With high degrees of automation and declarative systems like GitOps, this may be easier to do. You will need to take additional precautions for stateful workloads so data is backed up and migrated to new clusters.

Review these blogs posts for more information:

Track planned major changes in the Kubernetes project — Think ahead

Don’t look only at the next version. Review new versions of Kubernetes as they are released, and identify major changes. For example, some applications directly used the docker API, and support for Container Runtime Interface (CRI) for Docker (also known as Dockershim) was removed in Kubernetes 1.24. This kind of change requires more time to prepare for.

Review all documented changes for the version that you’re upgrading to, and note any required upgrade steps. Also, note any requirements or procedures that are specific to Amazon EKS managed clusters.

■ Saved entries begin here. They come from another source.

(** Modelled from the spec: [getCss(pretty)] of the absent class
    [WP_Style_Engine_CSS_Rule].  An empty declaration set gives the empty
    string; otherwise the selector, the opening brace (after a space when
    pretty), the declarations, and the closing brace (on a line of its own
    when pretty). *)
Definition get_css (pretty : bool) (r : rule_ref) (h : Heap) : option string :=
  rule ← rule_objs h !! r;
  d ← decl_objs h !! declarations rule;
  Some (match d with
        | [] => EmptyString
        | _ =>
            selector rule +:+ (if pretty then " {" else "{")
              +:+ Declarations.get_declarations_string pretty d
              +:+ (if pretty then LF +:+ "}" else "}")
        end).

End Rule.

Module Store.

(** Modelled from the spec: [getAllRules()] of the absent class
    [WP_Style_Engine_CSS_Rules_Store]: the rules held, in insertion order
    of first-seen selector. *)
Definition get_all_rules (s : store_ref) (h : Heap) : option (php_array rule_ref) :=
  rules <$> store_objs h !! s.

(** Modelled from the spec: the name accessor of the absent class
    [WP_Style_Engine_CSS_Rules_Store]. *)
Definition get_name (s : store_ref) (h : Heap) : option string :=
  name <$> store_objs h !! s.

End Store.

(** ** The processor *)

(** The two properties of the class: [$stores], keyed by store name, and
    [$css_rules], keyed by selector. *)
Record WP_Style_Engine_Processor : Type := mkProcessor {
  stores : php_array store_ref;
  css_rules : php_array rule_ref
}.

(** A new processor: both arrays empty. *)
Definition new_processor : WP_Style_Engine_Processor := mkProcessor [] [].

Specific Guidance on Feature Removals

Removal of Dockershim in 1.25 - Use Detector for Docker Socket (DDS)

The EKS Optimized AMI for 1.25 no longer includes support for Dockershim. If you have a dependency on Dockershim, e.g. you are mounting the Docker socket, you will need to remove those dependencies before upgrading your worker nodes to 1.25.

Find instances where you have a dependency on the Docker socket before upgrading to 1.25. We recommend using Detector for Docker Socket (DDS), a kubectl plugin..

Removal of PodSecurityPolicy in 1.25 - Migrate to Pod Security Standards or a policy-as-code solution

PodSecurityPolicy was deprecated in Kubernetes 1.21, and has been removed in Kubernetes 1.25. If you are using PodSecurityPolicy in your cluster, then you must migrate to the built-in Kubernetes Pod Security Standards (PSS) or to a policy-as-code solution before upgrading your cluster to version 1.25 to avoid interruptions to your workloads.

AWS published a detailed FAQ in the EKS documentation.

Review the Pod Security Standards (PSS) and Pod Security Admission (PSA) best practices.

Review the PodSecurityPolicy Deprecation blog post on the Kubernetes website.

Deprecation of In-Tree Storage Driver in 1.23 - Migrate to Container Storage Interface (CSI) Drivers

The Container Storage Interface (CSI) was designed to help Kubernetes replace its existing, in-tree storage driver mechanisms. The Amazon EBS container storage interface (CSI) migration feature is enabled by default in Amazon EKS 1.23 and later clusters. If you have pods running on a version 1.22 or earlier cluster, then you must install the Amazon EBS CSI driver before updating your cluster to version 1.23 to avoid service interruption.

Review the Amazon EBS CSI migration frequently asked questions.

Additional Resources

ClowdHaus EKS Upgrade Guidance

ClowdHaus EKS Upgrade Guidance is a CLI to aid in upgrading Amazon EKS clusters. It can analyze a cluster for any potential issues to remediate prior to upgrade.

GoNoGo

GoNoGo is an alpha-stage tool to determine the upgrade confidence of your cluster add-ons.